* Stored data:
(** What a turn of the loop does, by cases on the parsed line. *)
Lemma loop_body_parsed (w : World) (metadata : Metadata) (width : Z)
  (s : LoopState) (line : string) (first : string) (rest : list string) :
  parse_csv_line line = Ok (first :: rest) ->
  loop_body w metadata width s line =
  if String.eqb first "Timestamp" then
    Ok ({| headers := Some (first :: rest); device_stats := device_stats s |}, [])
  else
    match headers s with
    | None => Ok (s, [])
    | Some hs =>
        if negb (Nat.eqb (List.length (first :: rest)) (List.length hs))
        then Ok (s, [])
        else
          let row := PyDict.of_zip String.eqb hs (first :: rest) in
          match parse_int (PyDict.get String.eqb row "DeviceId") with
          | None => Ok (s, [])
          | Some device_id =>
              let stats := PyDict.set Z.eqb (device_stats s) device_id
                                      (sample_of_row row) in
              bind (render_dashboard w stats metadata width)
                   (fun written =>
                      Ok ({| headers := headers s; device_stats := stats |},
                          written))
          end
    end.
Proof.
  intros Hp. unfold loop_body.
  destruct line as [|a line'].
  - rewrite parse_csv_line_empty in Hp. discriminate.
  - cbn [PyStr.nonempty negb]. rewrite Hp. reflexivity.
Qed.



Lemma get_set_same {V : Type} (d : @PyDict.dict Z V) (k : Z) (v : V) :
  PyDict.get Z.eqb (PyDict.set Z.eqb d k v) k = Some v.
Proof.
  induction d as [|[k' v'] d IH]; simpl.
  - now rewrite Z.eqb_refl.
  - destruct (Z.eqb k' k) eqn:E; simpl; rewrite E; [reflexivity | exact IH].
Qed.

Lemma to_float_absent (v : option string) :
  to_float v = None <->
  v = None
  \/ exists t, v = Some t
       /\ (PyStr.strip t = "" \/ of_string (PyStr.strip t) = None).
Proof.
  unfold to_float. split.
  - destruct v as [t|]; [|now left]. intros H. right. exists t. split; [reflexivity|].
    destruct (PyStr.strip t) eqn:E; [now left | right; exact H].
  - intros [->|(t & -> & [E|E])]; [reflexivity| |].
    + now rewrite E.
    + destruct (PyStr.nonempty (PyStr.strip t)); [exact E | reflexivity].
Qed.

(** C3: for a data row with as many columns as the active header, a missing
    or unparseable device id drops the row; otherwise the sample built from
    the row is stored under the device id, and each metric of the sample is
    read from its own column alone, absent exactly when that column is
    missing, blank or not a number.  The header line followed by the row
    for device 0 with memory used 2048, no utilization, power 75.5 and
    temperature 61 gives 2048.0, None, 75.5 and 61.0. *)
Theorem row_to_sample (w : World) (metadata : Metadata) (width : Z)
  (s : LoopState) (line first : string) (rest hs : list string) :
  parse_csv_line line = Ok (first :: rest) ->
  first <> "Timestamp" ->
  headers s = Some hs ->
  List.length (first :: rest) = List.length hs ->
  let row := PyDict.of_zip String.eqb hs (first :: rest) in
  let sample := sample_of_row row in
  (parse_int (PyDict.get String.eqb row "DeviceId") = None ->
   loop_body w metadata width s line = Ok (s, []))
  /\ (forall device_id,
      parse_int (PyDict.get String.eqb row "DeviceId") = Some device_id ->
      let stats := PyDict.set Z.eqb (device_stats s) device_id sample in
      loop_body w metadata width s line
      = bind (render_dashboard w stats metadata width)
             (fun written =>
                Ok ({| headers := headers s; device_stats := stats |}, written))
      /\ PyDict.get Z.eqb stats device_id = Some sample)
  /\ mem_used_mib sample
     = to_float (PyDict.get String.eqb row "GPU Memory Used (MiB)")
  /\ mem_util_percent sample
     = to_float (PyDict.get String.eqb row "GPU Memory Utilization (%)")
  /\ power_watts sample = to_float (PyDict.get String.eqb row "GPU Power (W)")
  /\ temp_c sample
     = to_float (PyDict.get String.eqb row "GPU Core Temperature (Celsius Degree)")
  /\ (forall v, to_float v = None <->
        v = None
        \/ exists t, v = Some t
             /\ (PyStr.strip t = "" \/ of_string (PyStr.strip t) = None))
  /\ (parse_csv_line header_line = Ok header_fields
      /\ parse_csv_line data_line = Ok data_fields
      /\ parse_int (PyDict.get String.eqb
                      (PyDict.of_zip String.eqb header_fields data_fields)
                      "DeviceId") = Some 0
      /\ sample_of_row (PyDict.of_zip String.eqb header_fields data_fields)
         = data_sample).
Proof.
  intros Hp Hne Hh Hlen. cbv zeta.
  pose proof (loop_body_parsed w metadata width s line first rest Hp) as E.
  apply String.eqb_neq in Hne. rewrite Hne in E.
  destruct (headers s) as [hs'|] eqn:Hh'; [|discriminate].
  injection Hh as ->.
  apply Nat.eqb_eq in Hlen. rewrite Hlen in E. cbn [negb] in E. cbv zeta in E.
  split; [|split].
  - intros Hid. rewrite E, Hid. reflexivity.
  - intros device_id Hid. split.
    + rewrite E, Hid. reflexivity.
    + apply get_set_same.
  - split; [reflexivity|]. split; [reflexivity|]. split; [reflexivity|].
    split; [reflexivity|]. split; [exact to_float_absent|].
    vm_compute. repeat split.
Qed.

Lemma row_to_sample_witness :
  exists written,
    let s := {| headers := Some header_fields; device_stats := [] |} in
    loop_body quiet_world [] 20 s data_line
    = Ok ({| headers := Some header_fields; device_stats := [(0, data_sample)] |},
          written).
Proof.
  pose (s := {| headers := Some header_fields; device_stats := [] |}).
  destruct (row_to_sample quiet_world [] 20 s data_line
              "2024-05-01 12:00:00.000" (tl data_fields) header_fields)
    as (_ & Hstore & _).
  - vm_compute. reflexivity.
  - discriminate.
  - reflexivity.
  - reflexivity.
  - destruct (Hstore 0) as (E & _); [vm_compute; reflexivity|].
    eexists. cbv zeta. fold s. rewrite E. vm_compute. reflexivity.
Defined.

(** ** Nothing is drawn for an empty store *)

Lemma loop_body_written (w : World) (metadata : Metadata) (width : Z)
  (s s' : LoopState) (line : string) (written : list string) :
  loop_body w metadata width s line = Ok (s', written) ->
  (written = [] /\ device_stats s' = device_stats s)
  \/ exists device_id sample,
       device_stats s' = PyDict.set Z.eqb (device_stats s) device_id sample.
Proof.
  unfold loop_body.
  destruct (negb (PyStr.nonempty line)).
  { intros [= <- <-]. now left. }
  destruct (parse_csv_line line) as [parsed|e]; cbn [bind]; [|discriminate].
  destruct parsed as [|first rest].
  { intros [= <- <-]. now left. }
  destruct (String.eqb first "Timestamp").
  { intros [= <- <-]. now left. }
  destruct (headers s) as [hs|].
  2:{ intros [= <- <-]. now left. }
  destruct (negb _).
  { intros [= <- <-]. now left. }
  destruct (parse_int _) as [device_id|].
  2:{ intros [= <- <-]. now left. }
  destruct (render_dashboard _ _ _ _) as [out|e]; cbn [bind]; [|discriminate].
  intros [= <- <-]. right. do 2 eexists. reflexivity.
Qed.

Lemma stream_loop_quiet (w : World) (metadata : Metadata) (width : Z)
  (lines : list string) (s s' : LoopState) (written : list string) :
  stream_loop w metadata width s lines = (written, Ok s') ->
  device_stats s' = [] -> written = [] /\ device_stats s = [].
Proof.
  revert s written. induction lines as [|line rest IH]; intros s written; simpl.
  - intros [= <- <-]. auto.
  - destruct (loop_body w metadata width s line) as [[s1 out]|e] eqn:E;
      [|discriminate].
    destruct (stream_loop w metadata width s1 rest) as [later r] eqn:E2.
    intros [= <- ->] Hempty.
    destruct (IH _ _ E2 Hempty) as (-> & Hs1).
    destruct (loop_body_written _ _ _ _ _ _ _ E) as [(-> & Hsame)|(id & smp & Hset)].
    + split; [reflexivity | congruence].
    + rewrite Hs1 in Hset. symmetry in Hset. now apply set_not_nil in Hset.
Qed.

(** C10: with an empty store [render_dashboard] returns at once and writes
    nothing; hence a turn of the loop that leaves the store empty writes
    nothing, and as long as no sample has been stored the loop has written
    nothing. *)
Theorem empty_store_draws_nothing (w : World) (metadata : Metadata) (width : Z) :
  render_dashboard w [] metadata width = Ok []
  /\ (forall s s' line written,
        loop_body w metadata width s line = Ok (s', written) ->
        device_stats s' = [] -> written = [])
  /\ (forall lines s' written,
        stream_loop w metadata width initial_state lines = (written, Ok s') ->
        device_stats s' = [] -> written = []).
Proof.
  split; [reflexivity|]. split.
  - intros s s' line written E Hempty.
    destruct (loop_body_written _ _ _ _ _ _ _ E) as [(-> & _)|(id & smp & Hset)];
      [reflexivity|].
    rewrite Hempty in Hset. symmetry in Hset. now apply set_not_nil in Hset.
  - intros lines s' written E Hempty.
    exact (proj1 (stream_loop_quiet _ _ _ _ _ _ _ E Hempty)).
Qed.

Lemma empty_store_draws_nothing_witness :
  fst (stream_loop quiet_world [] 20 initial_state [data_line; PyStr.NL]) = [].
Proof.
  destruct (stream_loop quiet_world [] 20 initial_state [data_line; PyStr.NL])
    as [written r] eqn:E.
  assert (E' := E). vm_compute in E'. injection E' as Hw Hr.
  rewrite <- Hr in E.
  exact (proj2 (proj2 (empty_store_draws_nothing quiet_world [] 20))
           _ _ _ E eq_refl).
Defined.

(** ** The memory percent *)






(** ** Device order *)






Lemma keys_set_In {V : Type} (d : @PyDict.dict Z V) (k : Z) (v : V) (id : Z) :
  In id (PyDict.keys (PyDict.set Z.eqb d k v)) <-> id = k \/ In id (PyDict.keys d).
Proof.
  unfold PyDict.keys. induction d as [|[k' v'] d IH]; simpl.
  - intuition.
  - destruct (Z.eqb_spec k' k) as [->|Hne]; simpl; [intuition|].
    rewrite IH. intuition.
Qed.





Lemma render_dashboard_order (w : World) (stats : Stats) (metadata : Metadata)
  (width : Z) :
  stats <> [] ->
  render_dashboard w stats metadata width
  = bind (render_devices stats metadata width (divider_of w)
            (List.length (device_order stats)) 0 (device_order stats))
         (fun body =>
            Ok (clear_and_write
                  (payload_of (List.app (title_lines (latest_timestamp stats)) body)))).
Proof. destruct stats; [congruence | reflexivity]. Qed.



(** ** Absent readings *)





(** ** Discovery *)






(** ** Rounding to a binary format

    The values are compared as integers after scaling by a power of two
    [2^K] large enough for every exponent at hand. *)

Lemma digits2_pos_bounds (p : positive) :
  2 ^ (Zpos (digits2_pos p) - 1) <= Zpos p < 2 ^ Zpos (digits2_pos p).
Proof.
  induction p as [p IH|p IH|]; cbn [digits2_pos].
  - rewrite Pos2Z.inj_succ.
    replace (Z.succ (Zpos (digits2_pos p)) - 1) with (Z.succ (Zpos (digits2_pos p) - 1)) by lia.
    rewrite !Z.pow_succ_r by lia. lia.
  - rewrite Pos2Z.inj_succ.
    replace (Z.succ (Zpos (digits2_pos p)) - 1) with (Z.succ (Zpos (digits2_pos p) - 1)) by lia.
    rewrite !Z.pow_succ_r by lia. lia.
  - cbn. lia.
Qed.

Lemma Zdigits2_nonneg (m : Z) : 0 <= Zdigits2 m.
Proof. destruct m; cbn; lia. Qed.

Lemma Zdigits2_bounds (m : Z) :
  0 < m -> 2 ^ (Zdigits2 m - 1) <= m < 2 ^ Zdigits2 m.
Proof. destruct m as [|p|p]; try lia. intros _. apply digits2_pos_bounds. Qed.

Lemma Zdigits2_lt_pow (m : Z) : 0 <= m -> m < 2 ^ Zdigits2 m.
Proof.
  intros H. destruct (Z.eq_dec m 0) as [->|Hne]; [cbn; lia|].
  apply Zdigits2_bounds. lia.
Qed.

(** A positive [m] with [m * 2^a < 2^b] has at most [b - a] digits. *)
Lemma Zdigits2_le (m a b : Z) :
  0 < m -> 0 <= a -> m * 2 ^ a < 2 ^ b -> Zdigits2 m + a <= b.
Proof.
  intros Hm Ha Hlt.
  destruct (Zdigits2_bounds m Hm) as (Hlo & _).
  pose proof (Zdigits2_nonneg m) as Hd.
  assert (Hd1 : 1 <= Zdigits2 m).
  { destruct m; cbn in *; lia. }
  destruct (Z.le_gt_cases (Zdigits2 m + a) b) as [|Hgt]; [assumption|exfalso].
  assert (0 <= b \/ b < 0) as [Hb|Hb] by lia.
  - assert (2 ^ b <= 2 ^ (Zdigits2 m - 1 + a)) by (apply Z.pow_le_mono_r; lia).
    rewrite Z.pow_add_r in H by lia.
    assert (0 < 2 ^ a) by (apply Z.pow_pos_nonneg; lia).
    nia.
  - rewrite (Z.pow_neg_r 2 b) in Hlt by lia.
    assert (0 < 2 ^ a) by (apply Z.pow_pos_nonneg; lia). nia.
Qed.

Lemma loc_of_shr_record_exact (mrs : shr_record) :
  inexact mrs = false -> loc_of_shr_record mrs = loc_Exact.
Proof. destruct mrs as [m [|] [|]]; cbn; (discriminate || reflexivity). Qed.

Lemma round_nearest_even_cases (m : Z) (mrs : shr_record) :
  round_nearest_even m (loc_of_shr_record mrs) = m
  \/ (round_nearest_even m (loc_of_shr_record mrs) = m + 1 /\ inexact mrs = true).
Proof.
  destruct mrs as [m' [|] [|]]; cbn; auto.
  destruct (Z.even m); auto.
Qed.

Lemma shr_record_of_loc_m (m : Z) (l : location) : shr_m (shr_record_of_loc m l) = m.
Proof. destruct l as [|[ | | ]]; reflexivity. Qed.

Lemma shr_record_of_loc_inexact (m : Z) (l : location) :
  inexact (shr_record_of_loc m l) = true -> l <> loc_Exact.
Proof. destruct l as [|[ | | ]]; cbn; (discriminate || congruence). Qed.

* Task instructions:
Extract the lines above, from the first one through the one containing "destruct (PyStr.strip t)", and return only those, unchanged.

* Answer to this task:
(** What a turn of the loop does, by cases on the parsed line. *)
Lemma loop_body_parsed (w : World) (metadata : Metadata) (width : Z)
  (s : LoopState) (line : string) (first : string) (rest : list string) :
  parse_csv_line line = Ok (first :: rest) ->
  loop_body w metadata width s line =
  if String.eqb first "Timestamp" then
    Ok ({| headers := Some (first :: rest); device_stats := device_stats s |}, [])
  else
    match headers s with
    | None => Ok (s, [])
    | Some hs =>
        if negb (Nat.eqb (List.length (first :: rest)) (List.length hs))
        then Ok (s, [])
        else
          let row := PyDict.of_zip String.eqb hs (first :: rest) in
          match parse_int (PyDict.get String.eqb row "DeviceId") with
          | None => Ok (s, [])
          | Some device_id =>
              let stats := PyDict.set Z.eqb (device_stats s) device_id
                                      (sample_of_row row) in
              bind (render_dashboard w stats metadata width)
                   (fun written =>
                      Ok ({| headers := headers s; device_stats := stats |},
                          written))
          end
    end.
Proof.
  intros Hp. unfold loop_body.
  destruct line as [|a line'].
  - rewrite parse_csv_line_empty in Hp. discriminate.
  - cbn [PyStr.nonempty negb]. rewrite Hp. reflexivity.
Qed.



Lemma get_set_same {V : Type} (d : @PyDict.dict Z V) (k : Z) (v : V) :
  PyDict.get Z.eqb (PyDict.set Z.eqb d k v) k = Some v.
Proof.
  induction d as [|[k' v'] d IH]; simpl.
  - now rewrite Z.eqb_refl.
  - destruct (Z.eqb k' k) eqn:E; simpl; rewrite E; [reflexivity | exact IH].
Qed.

Lemma to_float_absent (v : option string) :
  to_float v = None <->
  v = None
  \/ exists t, v = Some t
       /\ (PyStr.strip t = "" \/ of_string (PyStr.strip t) = None).
Proof.
  unfold to_float. split.
  - destruct v as [t|]; [|now left]. intros H. right. exists t. split; [reflexivity|].
    destruct (PyStr.strip t) eqn:E; [now left | right; exact H].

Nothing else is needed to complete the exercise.